Question

What is the vertex of `y=2x^2+6x+4`?

Answer 1

`V = (-3/2, - 1/2)`

Explanation:

`V = (-b/(2a), - Delta/(4a))`

`Delta = 36 - 4 * 2 * 4 = 4`

`V = (-6/4, - 4/8)`

Answer 2

`(-\frac{3}{2},-\frac{1}{2})`

Explanation:

Method 1: Calculus approach

Vertex is where the gradient of the curve is 0.

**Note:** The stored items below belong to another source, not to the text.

(** What [_extract_json] raises: its own [ValueError], or what a parser
    raised on the trimmed text or on a candidate and the handler around
    the call does not catch. *)
Lemma extract_json_raises text e :
  _extract_json text = Raise e ->
  e = ValueError (no_json_message (strip text))
  \/ (is_JSONDecodeError e = false
      /\ (json_loads (strip text) = Raise e
          \/ (exists c, fenced_block (strip text) = Some c
                        /\ json_loads c = Raise e)
          \/ (exists c, balanced_region (strip text) = Some c
                        /\ json_loads c = Raise e)))
  \/ (is_ValueError_or_SyntaxError e = false
      /\ exists c, balanced_region (strip text) = Some c
                   /\ literal_eval c = Raise e).
Proof.
  unfold _extract_json, fenced_block, balanced_region. intros H.
  destruct (try_json_loads (strip text)) as [[v|]|e1] eqn:E1; [done| |].
  2: { injection H as <-. apply try_json_loads_Raise in E1 as [? ?]. auto. }
  destruct (repair_attempt (strip text)); [done|].
  destruct (re_search fence_re (strip text)) as [m|].
  - destruct (try_json_loads (strip (group1 (strip text) m)))
      as [[v|]|e2] eqn:E2; [done| |].
    2: { injection H as <-. apply try_json_loads_Raise in E2 as [? ?].
         right. left. split; [done|]. right. left. eauto. }
    revert H. clear E2.
    destruct (find (py "{") (strip text)) as [start|]; [|by intros [= <-]; left].
    destruct (scan_braces (drop start (strip text)) start 0) as [end_|];
      [|by intros [= <-]; left].
    cbv zeta.
    destruct (try_json_loads (slice start (end_ + 1) (strip text)))
      as [[v|]|e3] eqn:E3; [done| |].
    2: { intros [= <-]. apply try_json_loads_Raise in E3 as [? ?].
         right. left. split; [done|]. right. right. eauto. }
    destruct (try_literal_eval (slice start (end_ + 1) (strip text)))
      as [[v|]|e4] eqn:E4; [done|by intros [= <-]; left|].
    intros [= <-]. apply try_literal_eval_Raise in E4 as [? ?].
    right. right. eauto.
  - revert H.
    destruct (find (py "{") (strip text)) as [start|]; [|by intros [= <-]; left].
    destruct (scan_braces (drop start (strip text)) start 0) as [end_|];
      [|by intros [= <-]; left].
    cbv zeta.
    destruct (try_json_loads (slice start (end_ + 1) (strip text)))
      as [[v|]|e3] eqn:E3; [done| |].
    2: { intros [= <-]. apply try_json_loads_Raise in E3 as [? ?].
         right. left. split; [done|]. right. right. eauto. }
    destruct (try_literal_eval (slice start (end_ + 1) (strip text)))
      as [[v|]|e4] eqn:E4; [done|by intros [= <-]; left|].
    intros [= <-]. apply try_literal_eval_Raise in E4 as [? ?].
    right. right. eauto.
Qed.

(** [_parse_model_json] raises only what [_extract_json] raised and
    [except ValueError] does not catch. *)
Lemma parse_model_json_Raise text e :
  _parse_model_json text = Raise e ->
  _extract_json text = Raise e /\ is_ValueError e = false.
Proof.
  unfold _parse_model_json. destruct (_extract_json text) as [v|e']; [done|].
  destruct (is_ValueError e') eqn:E.
  - by destruct (repair_attempt text).
  - by intros [= <-].
Qed.

Lemma deref_put_value l v w :
  deref l (put_value l v w) = (Ok v, put_value l v w).
Proof. unfold deref, put_value, set_heap. simpl. by rewrite lookup_insert_eq. Qed.

Lemma py_truthy_put_value l v w :
  py_truthy l (put_value l v w) = (Ok (truthy v), put_value l v w).
Proof. unfold py_truthy. by rewrite (bind_Ok _ _ _ _ _ (deref_put_value l v w)). Qed.

Lemma parse_returned_text_ok s v w :
  _parse_model_json s = Ok v ->
  parse_returned_text (VStr s) w
  = (Ok (fresh (dom (heap w))), put_value (fresh (dom (heap w))) v w).
Proof.
  intros H. unfold parse_returned_text. rewrite H.
  by erewrite bind_Ok by reflexivity.
Qed.

(** The validator leaves the placeholder as it is. *)
Lemma normalized_fallback f1 f2 :
  normalized (fallback_payload f1 f2) = fallback_payload f1 f2.
Proof. reflexivity. Qed.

Therefore find `\frac{dy}{dx}`

`\frac{dy}{dx}=4x+6`

Equate that to 0 such that:

`4x+6=0`

Solve for `x`, `x=-\frac{3}{2}`

Let `x=-\frac{3}{2}` into the original function, therefore

`y=2*(-\frac{3}{2})^{2}+6*(-\frac{3}{2})+4`

`y=-\frac{1}{2}`

Method 2: Algebraic approach.

Complete the square to find the turning points, also known as the vertex.

`y=2x^{2}+6x+4`
`y=2(x^{2}+3x+2)`
`y=2[(x+\frac{3}{2})^{2}-\frac{9}{3}+2]`
`y=2(x+\frac{3}{2})^{2}-\frac{1}{2}`

Notice here that you have to multiply BOTH terms by 2, as 2 was the common factor which you took out of the entire expression!

Therefore, the turning points can be picked up such that
`x=-\frac{3}{2},y=-\frac{1}{2}`

Therefore coordinates:

`(-\frac{3}{2},-\frac{1}{2})`